## Task input:
——

(** * Objects-in-C99: the object / interface / vtable demonstration

    A shallow embedding of [interface_demo.c].  The C program builds a tiny
    object system out of four structs ([iface], [impl], [class], [object]),
    one lookup ([has_iface]), one polymorphic consumer ([println]) and one
    concrete type ([number]) that implements the printable interface.

    Pointers are addresses into a store of typed blocks; every function of
    the program that touches the heap or the output stream is a computation
    in a state-and-fault monad, so that a failed [assert] and an undefined
    access are results one can state theorems about. *)

From Stdlib Require Import ZArith List Lia.
From Stdlib.Strings Require Import Byte.
From stdpp Require Import base option list gmap.

Local Open Scope Z_scope.

(** ** Platform constants

    [sizeof] and [INT_MAX] are fixed by the C implementation, not by the
    program.  Object pointers ([void *], [iface *]) share one size, which is
    what makes [struct impl] two pointers wide. *)

Class Platform := {
  sizeof_int : Z;
  sizeof_ptr : Z;
  sizeof_funptr : Z;
  INT_MAX : Z;
  sizeof_ptr_pos : 0 < sizeof_ptr;
  INT_MAX_min : 32767 <= INT_MAX
}.

(** ** Pointers and the four structs of [object.h] *)

Definition addr := positive.

Inductive ptr :=
  | NULL
  | Ptr (a : addr).

#[global] Instance ptr_eq_dec : EqDecision ptr.
Proof. solve_decision. Defined.

(** A pointer to a function with the [toString] signature.  The translation
    unit defines exactly one such function, [number_print]. *)
Inductive funptr :=
  | fun_null
  | fun_number_print
  | fun_foreign (id : N).

#[global] Instance funptr_eq_dec : EqDecision funptr.
Proof. solve_decision. Defined.

Record iface := { vtable_size : Z }.

Record impl := { impl_type : ptr; impl_vtable : ptr }.

#[global] Instance impl_eq_dec : EqDecision impl.
Proof. solve_decision. Defined.

(** [interface_count] is an [unsigned char]. *)
Record class := {
  instance_size : Z;
  interface_count : byte;
  interfaces : ptr
}.

Record object := { object_type : ptr; object_instance : ptr }.

Record printable_vtable := { toString : funptr }.

Record number := { representation : Z }.

(** Conversion of an integer to [unsigned char] / [char]: the low eight bits. *)
Definition uchar_of_Z (z : Z) : byte :=
  default x00 (Byte.of_N (Z.to_N (z mod 256))).

Definition uchar_to_nat (b : byte) : nat := N.to_nat (Byte.to_N b).

(** ** The store *)

Inductive storage := Static | Automatic | Allocated.

#[global] Instance storage_eq_dec : EqDecision storage.
Proof. solve_decision. Defined.

Inductive cell :=
  | CIface (d : iface)
  | CClass (c : class)
  | CImpls (l : list impl)
  | CVtable (v : printable_vtable)
  | CNumber (n : number)
  | CUninit.

(** A block stays in the store after [free] or after its scope ends, marked
    dead, so a dangling pointer is recognised as such. *)
Record block := { blk_storage : storage; blk_live : bool; blk_content : cell }.
(** * Realtime room engine of the AI persona chatroom (server/websocket.ts)

    A shallow embedding of [setupWebsockets] and of the handlers it
    installs: [handleJoinRoom], [handleLeaveRoom], [handleSendMessage],
    [handleSendAttachment], [handleSendVoiceMessage], together with the
    helpers [broadcastToRoom], [sendRoomHistory], [broadcastActiveUsers]
    and [sendErrorToClient].

    The handlers are written in a small state-and-exception monad over a
    [World] that holds the set of live sockets ([wss.clients]), the storage
    collaborator, and the chronological trace of observable effects (frames
    written to sockets, records created, calls of the text generator).
    One handler invocation is run to completion: interleaving of several
    in-flight asynchronous handlers is outside this model. *)

From stdpp Require Import gmap gmultiset strings list sorting.
From Stdlib Require Import ZArith Lia.

Local Open Scope string_scope.
Local Open Scope list_scope.
Local Open Scope Z_scope.

(** ** Data model *)

Abbreviation UserID := string (only parsing).
Abbreviation RoomID := Z (only parsing).
Abbreviation PersonaID := Z (only parsing).

Record User := mkUser {
  user_id : UserID;
  user_name : string
}.

Record Persona := mkPersona {
  persona_id : PersonaID;
  persona_name : string;
  persona_description : string;
  persona_samplePrompt : string
}.
(** X12.  A call on one integer key never changes what another key
    holds: whatever [get], [getOrAdd], [insert], [replace] or [remove]
    does under a 64-bit key [k], a [get] of a different 64-bit key
    returns afterwards what it returned before. *)
Theorem uint_keys_independent t c k k' :
  TrieOk t ->
  kind_ t = kUintTrie ->
  uintKey c = Some k ->
  0 <= k < 2 ^ 64 ->
  0 <= k' < 2 ^ 64 ->
  k <> k' ->
  fst (getUint k' (snd (run c t))) = fst (getUint k' t).
Proof.
  intros Hok Hk Hc Hr Hr' Hne.
  rewrite !getUint_value; try done;
    [|by apply run_TrieOk|by rewrite run_kind].
  assert (Hne' : keyAddress kUintTrie (uintDigits 20 k) <>
                 Some (Z.to_nat <$> uintDigits 20 k')).
  { rewrite <- (keyAddress_uint_Some k') by lia. by apply keyAddress_uint_ne. }
  rewrite (keyAddress_uint_Some k') by lia. cbn [getNode].
  exact (run_uint_other t c k _ Hok Hk Hc Hne').
Qed.

Lemma uint_keys_independent_witness :
  let t := snd (insertUint 21 (Some 5%positive) createUintTrie) in
  fst (getUint 21 (snd (run (CallRemoveUint 12) t))) = Some 5%positive.
Proof.
  intros t.
  rewrite (uint_keys_independent t (CallRemoveUint 12) 12 21).
  - by vm_compute.
  - apply (bool_decide_unpack _). by vm_compute.
  - done.
  - done.
  - lia.
  - lia.
  - lia.
Defined.

(** X13.  [insert] under an integer key never fails for a key of 64 bits
    and never overwrites: it reports [kTrieResultInserted] when the key
    held no value and [kTrieResultAlreadyExists] when it held one, a
    [get] of the key then returns the value held before if there was one
    and the inserted value otherwise, and the count grows by one exactly
    in the first case. *)
Theorem insertUint_then_get t k v :
  TrieOk t ->
  kind_ t = kUintTrie ->
  0 <= k < 2 ^ 64 ->
  let t' := snd (insertUint k (Some v) t) in
  fst (insertUint k (Some v) t) =
    match fst (getUint k t) with
    | Some _ => kTrieResultAlreadyExists
    | None => kTrieResultInserted
    end /\
  fst (getUint k t') = Some (default v (fst (getUint k t))) /\
  getCount t' =
    match fst (getUint k t) with
    | Some _ => getCount t
    | None => wrapu32 (getCount t + 1)
    end.
Proof.
  intros Hok Hk Hr t'.
  destruct (insertUint_value t k v Hok Hk ltac:(lia)) as (Hok' & Hk' & Hres & Hrec).
  fold t' in Hok', Hk', Hrec.
  rewrite !getUint_value by done.
  rewrite (keyAddress_uint_Some k) by lia. cbn [getNode].
  split; [exact Hres|]. split; [exact Hrec|].
  pose proof (run_singleKey t (CallInsertUint k (Some v)) Hok eq_refl) as Hc.
  rewrite run_insertUint in Hc. cbn [fst snd] in Hc. fold t' in Hc.
  destruct Hc as (_ & _ & _ & _ & Hn & _). rewrite Hres in Hn.
  destruct (recordAt _ (root_ t)); simpl in Hn; [|done].
  rewrite Hn, Z.add_0_r. apply (TrieOk_size t Hok).
Qed.
(** [_filter_products] raises in three cases only: a [TypeError] on an
    empty table, an [UnboundLocalError] when the SPOC filter runs on a
    table with a SPOC row and the filetype is not recognised, and an error
    of the month filter, raised while parsing the quarter or the date of a
    short-cadence Kepler candidate row. *)
Theorem filter_products_errors : forall table products campaign quarter month sector
    cadence limit provenance_name filetype e,
  filter_products table products campaign quarter month sector cadence limit
                  provenance_name filetype = Err e ->
  (products = [] /\ e = TypeError) \/
  (e = UnboundLocalError /\
   mem "spoc" (provenance_lower provenance_name) && is_none quarter && is_none campaign = true /\
   spoc_description_string filetype = Err UnboundLocalError /\
   exists r, In r products /\ is_prov "spoc" r = true) \/
  (exists months r, month = Some months /\
   mem "kepler" (provenance_lower provenance_name) && is_none campaign && is_none sector = true /\
   In r products /\ month_candidate quarter cadence filetype r = true /\
   (parse_quarter (description r) = Err e \/ parse_date (dataURI r) = Err e)).
Proof.
  intros table products campaign quarter month sector cadence limit provenance_name
    filetype e H.
  unfold filter_products in H.
  destruct (family_mask table products campaign quarter month sector cadence
                        provenance_name filetype) as [m|e'] eqn:Hm; simpl in H;
    [discriminate|injection H as He; subst e'].
  unfold family_mask in Hm. destruct products as [|r0 rest]; [left; now inversion Hm|].
  right. cbv beta zeta in Hm.
  destruct (mem "kepler" (provenance_lower provenance_name) && is_none campaign &&
            is_none sector) eqn:EK.
  - destruct (mask_kepler_products table (r0 :: rest) quarter month cadence filetype)
      as [km|e1] eqn:Hkm; simpl in Hm.
    + destruct (mem "spoc" (provenance_lower provenance_name) && is_none quarter &&
                is_none campaign) eqn:ES; [|discriminate].
      destruct (mask_spoc_products (r0 :: rest) sector filetype) as [sm|e2] eqn:Hsm;
        simpl in Hm; [discriminate|].
      left. destruct (mask_spoc_err _ _ _ _ Hsm) as (-> & Hds & Hr).
      assert (e = UnboundLocalError) as -> by congruence. auto.
    + right. assert (e1 = e) as -> by congruence.
      rewrite mask_kepler_rowwise in Hkm.
      destruct (map_result_err _ _ _ Hkm) as (r & Hin & Hr).
      destruct month as [months|]; [|unfold kepler_row in Hr; discriminate].
      rewrite kepler_row_month in Hr. unfold month_bit in Hr.
      destruct (month_candidate quarter cadence filetype r) eqn:Hc; [|discriminate].
      exists months, r. repeat split; auto.
      destruct (parse_quarter (description r)) as [q|e3] eqn:Hq; simpl in Hr.
      * right. destruct (parse_date (dataURI r)); simpl in Hr; [discriminate|congruence].
      * left. congruence.
  - simpl in Hm.
    destruct (mem "spoc" (provenance_lower provenance_name) && is_none quarter &&
              is_none campaign) eqn:ES; [|discriminate].
    destruct (mask_spoc_products (r0 :: rest) sector filetype) as [sm|e2] eqn:Hsm;
      simpl in Hm; [discriminate|].
    left. destruct (mask_spoc_err _ _ _ _ Hsm) as (-> & Hds & Hr).
    assert (e = UnboundLocalError) as -> by congruence. auto.
Qed.
(** A resource group without a service name. *)
Definition unnamed (g : plog.ResourceLogs) : Prop :=
pcommon.Get (plog.Resource g) AttributeServiceName = None.

(** [q] is the insert of the record [r]: the insert text for the
    keyspace and the table of the configuration, bound to [ctx], with the
    ten parameters of [r] in the order of the call; the service name and
    the resource attributes are those in force for [r]. *)
Definition isInsertOf (e : logsExporter) (ctx : Context) (q : Query)
    (r : plog.LogRecord) : Prop :=
stmt q = Sprintf insertLogTableSQL [Keyspace (cfg e); LogsTable (cfg e)] /\
qctx q = ctx /\
exists serviceName resAttr,
  values q
  = [ ArgTime (int64 (plog.Timestamp r));
      ArgString (traceutil.TraceIDToHexOrEmptyString (plog.TraceID r));
      ArgString (traceutil.SpanIDToHexOrEmptyString (plog.SpanID r));
      ArgUint32 (uint32 (plog.Flags r));
      ArgString (plog.SeverityText r);
      ArgInt32 (int32 (plog.SeverityNumber r));
      ArgString serviceName;
      ArgString
        (string_of_list_byte (fst (json_Marshal (Value_AsRaw (plog.Body r)))));
      ArgMap resAttr;
      ArgMap (attributesToMap (Map_AsRaw (plog.Attributes r))) ].

End Exporter.

(** * A concrete package and concrete worlds

    Stand-ins for the helpers of the package, three worlds and a few
    batches, on which the definitions above are run. *)

Module Sample.

(** [%s] substitution, enough for the statement texts. *)
Fixpoint sprintf (format : string) (args : list string) : string :=
match format with
| EmptyString => EmptyString
| String "%" (String "s" rest) =>
    match args with
    | a :: args' => a ++ sprintf rest args'
    | [] => "%!s(MISSING)" ++ sprintf rest []
    end
| String c rest => String c (sprintf rest args)
end.

(** An encoder that refuses doubles, as the real one refuses the doubles
    that are not numbers. *)
Definition encode (v : pcommon.Value) : list byte + Err :=
match v with
| pcommon.ValueStr s => inl (list_byte_of_string s)
| pcommon.ValueDouble _ => inr "json: unsupported value"
| _ => inl (list_byte_of_string "null")
end.

Definition package : Package := {|
  AttrMap := list (string * string);
  RawMap := pcommon.Map;
  Raw := pcommon.Value;
  attributesToMap := map (fun kv => (fst kv, pcommon.Str (snd kv)));
  Map_AsRaw := fun m => m;
  Value_AsRaw := fun v => v;
  json_encode := encode;
  Sprintf := sprintf;
  Duration_String := fun d => (NilZero.string_of_int (Z.to_int d) ++ "ns")%string;
  insertLogTableSQL := "INSERT INTO %s.%s (ts, trace, span, flags, sev, sevno, service, body, res, attrs) VALUES (?, ?, ?, ?, ?, ?, ?, ?, ?, ?)";
  createLogTableSQL := "CREATE TABLE IF NOT EXISTS %s.%s (ts timestamp) WITH compression = %s";
  parseCreateDatabaseSQL := fun c =>
    sprintf "CREATE KEYSPACE IF NOT EXISTS %s" [Keyspace c]
|}.

Definition ticking (h : @History package) : Z := Z.of_nat (List.length h).

(** Every session opens and every statement succeeds. *)
Definition calm : @Outside package :=
mkEnv (fun _ _ => None) (fun _ _ _ => None) ticking.

(** The second statement of a history fails, the others succeed. *)
Definition flaky : @Outside package :=
mkEnv (fun _ _ => None)
  (fun h _ _ =>
     if Nat.eqb (List.length (execs h)) 1 then Some "write timeout" else None)
  ticking.

(** Sessions open, and every statement fails. *)
Definition down : @Outside package :=
mkEnv (fun _ _ => None) (fun _ _ _ => Some "unavailable") ticking.

Definition config : Config :=
mkConfig "127.0.0.1:9042" "otel" "otel_logs" (mkCompression "LZ4Compressor").

Definition exporter : @logsExporter := mkLogsExporter (Some 0) config.

Definition traceA : list byte :=
[x4b; xf9; x2f; x35; x77; xb3; x4d; xa6; xa3; xce; x92; x9d; x0e; x0e; x47; x36].
(** * EvoPy: the generational loop of the evolutionary-strategy engine

    A shallow embedding of [evopy/evopy.py] (class [EvoPy]) and the
    properties of its generation loop: population initialisation, aging,
    evaluation and truncation selection, early stopping and evaluation
    counting.

    Conventions of the embedding.
    - Python floats are modelled by exact rationals [Q]; the engine itself
      only compares fitness values, subtracts them and takes an absolute
      value.  A fitness value, which comes out of the caller's fitness
      function, is a [Float]: a real number or NaN.  Python integers are
      [Z].
    - The engine object, the shared random generator, the wall clock and
      the reporter callback are mutable; they are threaded through a
      state-and-exception monad [M] whose state survives a raised
      exception, as the effects of a Python program do.
    - The collaborators that live outside [evopy.py] (the fitness function,
      [Individual.reproduce], the numpy generator, [time.time], [np.mean]
      and [np.std]) are the fields of an environment [Env].  They are
      functions that return: an exception raised inside a collaborator
      would propagate out of [run] and is not modelled.
    - The built-in [sorted] is the stable sort where the keys are real
      numbers.  Where a key is NaN every comparison with it is false and
      the result is only known to be a rearrangement of the input; the
      environment says which one. *)

From Stdlib Require Import String.
From Stdlib Require Import List ZArith QArith Qabs Bool Lia.
From Stdlib Require Import Sorted Permutation.
Import ListNotations.

Local Open Scope Z_scope.

(** ** Data model *)

(** A Python value the engine never inspects. *)
Inductive PyValue : Type :=
| PyNone
| PyInt (z : Z)
| PyStr (s : string).

(** Modelled from the spec: the enumeration [Strategy] of
    [evopy/strategy.py], with its three recognised granularities.  The
    constructor argument of [EvoPy] is untyped, so any other value may be
    passed as well; [NotAStrategy] stands for such a value. *)
Inductive Strategy : Type :=
| SINGLE_VARIANCE
| MULTIPLE_VARIANCE
| FULL_VARIANCE
| NotAStrategy (v : PyValue).
(** X17: a page without table rows, whatever the status of its response, is an
    empty directory: the call stores the listing of the two dot entries for
    it, and a handle it returns is a directory only for the file names
    [""], [.] and [..]. *)
Theorem page_without_rows_is_empty_directory now root path dm tr cache :
  cache !! File.parent_dir_of path = None ->
  let rq := listing_request root (File.parent_dir_of path) in
  find_all "tr" (BeautifulSoup (text (session_send tr rq))) = [] ->
  obj (snd (File.init now root path dm (State tr cache))) !! File.parent_dir_of path
    = Some [(".", true); ("..", true)] /\
  (forall f, fst (File.init now root path dm (State tr cache)) = Ok f ->
             File.is_dir f = true <->
             In (File.filename_of path) [""; "."; ".."]).
Proof.
  intros Hn rq Hrows. rewrite (init_uncached _ _ _ _ _ _ Hn). fold rq.
  unfold Directory.contents_of_soup. rewrite Hrows. cbn [Directory.contents_loop].
  split.
  - rewrite (proj1 (probe_state now root path dm _ _)). apply lookup_insert_eq.
  - intros f Hf.
    destruct (File.probe now root path dm _) as [res st'] eqn:Hp. simpl in Hf. subst res.
    apply probe_ok in Hp as (l & Hl & Hd & _).
    rewrite lookup_insert_eq in Hl. injection Hl as <-.
    rewrite Hd, is_dir_in_spec. simpl.
    split.
    + intros [->|[H|[H|[]]]]; [auto| |]; injection H as <-; auto.
    + intros [<-|[<-|[<-|[]]]]; auto.
Qed.

(** X18: a [Last-Modified] header of a probe answered with 200 decides [mtime],
    for files and directories, with and without [dirmtime]: it is the date of
    the header, and the probe is the last request of the call. *)
Theorem last_modified_header_decides_mtime
    now root path dm (st : state File.readdir_cache) f st' (s : string) :
  File.init now root path dm st = (Ok f, st') ->
  status_code (File.r f) = 200 ->
  header_lookup "Last-Modified" (headers (File.r f)) = Some s ->
  exists tm,
    mktime_strptime s "%a, %d %b %Y %H:%M:%S %Z" = Some tm /\
    File.mtime f = Some tm /\
    exists tr, trace st' = tr ++ [Request HEAD (File.url f) []].
Proof.
  intros Hinit Hs Hlm.
  apply init_ok in Hinit as ([tr1 cache1] & _ & Hp).
  apply probe_ok in Hp as (l & Hl & Hd & Hu & Hr & _ & H).
  rewrite Hs in H. simpl in H. destruct H as [_ Hm].
  unfold File.mtime_of_headers in Hm. rewrite Hlm in Hm.
  destruct (mktime_strptime s _) as [tm|]; [|contradiction].
  destruct Hm as [Hm Htr]. exists tm. split; [reflexivity|]. split; [exact Hm|].
  exists tr1. rewrite Htr, Hu. reflexivity.
Qed.
Lemma formSelector_structural_identity_witness :
  formSelector "//div[@id='main']" world0 = (world0, Returned "//div[@id='main']") /\
  formSelector "(//a)[2]" world0 = (world0, Returned "(//a)[2]").
Proof.
  split.
  - apply (formSelector_structural_identity "//div[@id='main']" world0). left. reflexivity.
  - apply (formSelector_structural_identity "(//a)[2]" world0). right. reflexivity.
Defined.

(** C8. Every selector that neither starts with the marker nor begins
    with [//] or an opening parenthesis is rejected with an error whose
    message names the selector; nothing else is tried. *)
Theorem formSelector_invalid (selector : string) (w : World) :
  startsWith selector "#" = false ->
  startsWith selector "//" = false ->
  startsWith selector "(" = false ->
  formSelector selector w = (w, Thrown (Error ("Invalid selector format: " +:+ selector))).
Proof.
  intros H1 H2 H3. unfold formSelector, xpathPattern_test. by rewrite H1, H2, H3.
Qed.

Lemma formSelector_invalid_witness :
  formSelector "submit-btn" world0 =
    (world0, Thrown (Error "Invalid selector format: submit-btn")).
Proof.
  apply (formSelector_invalid "submit-btn" world0); reflexivity.
Defined.

(** ** The wait engine *)

Section WaitEngine.

Variable page : Page.

(** Both calls of a race are issued whatever its result, and nothing else
    of the world changes but the clock. *)
Lemma await_race_world (c1 c2 : Call) (w : World) :
  exists dt, fst (await_race page c1 c2 w) = advance dt (add_call c2 (add_call c1 w)).
Proof.
  unfold await_race.
  destruct (page (calls w) c1) as [|t1 [v1|e1]],
           (page (calls (add_call c1 w)) c2) as [|t2 [v2|e2]];
    try destruct (t1 <=? t2)%Z; simpl;
    try (by eexists);
    exists 0%Z; destruct w; unfold advance, add_call; simpl; f_equal; lia.
Qed.

(** With a valid selector, the wait engine records the translated query
    and then is the race, wrapped in its handler. *)
Lemma waitForElementState_valid (selector : string) (waitState : ElementWaitState)
    (timeoutMs : option Z) (w : World) (q : string) :
  formSelector selector w = (w, Returned q) ->
  waitForElementState page selector waitState timeoutMs w =
  match await_race page (CWaitForSelector q (selectorStateOf waitState))
                   (CWaitForTimeout (chooseTimeout timeoutMs)) (set_formedSelector q w) with
  | (w', Thrown e) =>
      (add_log (LError, "Error occurred while waiting for element '" +:+ selector +:+
                        "' with state '" +:+ String_of_Z (ElementWaitState_value waitState) +:+
                        "':") w', Thrown e)
  | r => r
  end.
Proof.
  intros Hq. unfold waitForElementState, try_catch, bind at 1. rewrite Hq.
  unfold bind, put_formedSelector, get_formedSelector. simpl.
  destruct waitState; simpl;
    match goal with |- context [await_race ?p ?a ?b ?w] =>
      destruct (await_race p a b w) as [w' [u|e|]] end; reflexivity.
Qed.

Lemma waitForElementState_invalid (selector : string) (waitState : ElementWaitState)
    (timeoutMs : option Z) (w : World) (e : JsError) :
  formSelector selector w = (w, Thrown e) ->
  waitForElementState page selector waitState timeoutMs w =
    (add_log (LError, "Error occurred while waiting for element '" +:+ selector +:+
                      "' with state '" +:+ String_of_Z (ElementWaitState_value waitState) +:+
                      "':") w, Thrown e).
Proof.
  intros Hf. unfold waitForElementState, try_catch, bind at 1. rewrite Hf. reflexivity.
Qed.
(** One iteration of [processV2ChangedObjects]. *)
Definition processV2_entry (tx : Tx) (entry : jv) : throws Tx :=
  l <- iter entry ;;
  let objectId := nth_u 0 l in
  let changeInfo := nth_u 1 l in
  op <- get changeInfo "id_operation" ;;
  let st := v2_status op in
  let tx := push_changed tx objectId in
  match find_obj (objects tx) objectId with
  | Some _ => ret (update_status tx objectId st)
  | None =>
      if js_strict_eq st (JStr "Created") then
        ver <- v2_created_version changeInfo ;;
        ret (push_obj tx (mkObjRec objectId ver st (JStr "Runtime") (JStr "Unknown")))
      else ret tx
  end.

Definition processV2ChangedObjects (tx : Tx) (changedObjects : jv) : throws Tx :=
  l <- as_array changedObjects ;; foldM processV2_entry tx l.

(** The three loops of [processV1ChangedObjects]. *)
Definition processV1_created (tx : Tx) (entry : jv) : throws Tx :=
  l <- iter entry ;;
  r <- iter (nth_u 0 l) ;;
  let objectId := nth_u 0 r in
  let ver := nth_u 1 r in
  let tx := push_changed tx objectId in
  match find_obj (objects tx) objectId with
  | Some _ => ret (update_status tx objectId (JStr "Created"))
  | None => ret (push_obj tx (mkObjRec objectId ver (JStr "Created") (JStr "Runtime") (JStr "Unknown")))
  end.

Definition processV1_mutated (tx : Tx) (entry : jv) : throws Tx :=
  l <- iter entry ;;
  r <- iter (nth_u 0 l) ;;
  let objectId := nth_u 0 r in
  let tx := push_changed tx objectId in
  match find_obj (objects tx) objectId with
  | Some _ => ret (update_status tx objectId (JStr "Modified"))
  | None => ret tx
  end.

Definition processV1_deleted (tx : Tx) (entry : jv) : throws Tx :=
  r <- iter entry ;;
  let objectId := nth_u 0 r in
  let tx := push_changed tx objectId in
  match find_obj (objects tx) objectId with
  | Some _ => ret (update_status tx objectId (JStr "Deleted"))
  | None => ret tx
  end.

——

## Task brief:
Could you please copy the lines of the listing above exactly, from its first line through the line bearing "one lookup ([has_iface]), one", and nothing more?

## Output of the task:
(** * Objects-in-C99: the object / interface / vtable demonstration

    A shallow embedding of [interface_demo.c].  The C program builds a tiny
    object system out of four structs ([iface], [impl], [class], [object]),
    one lookup ([has_iface]), one polymorphic consumer ([println]) and one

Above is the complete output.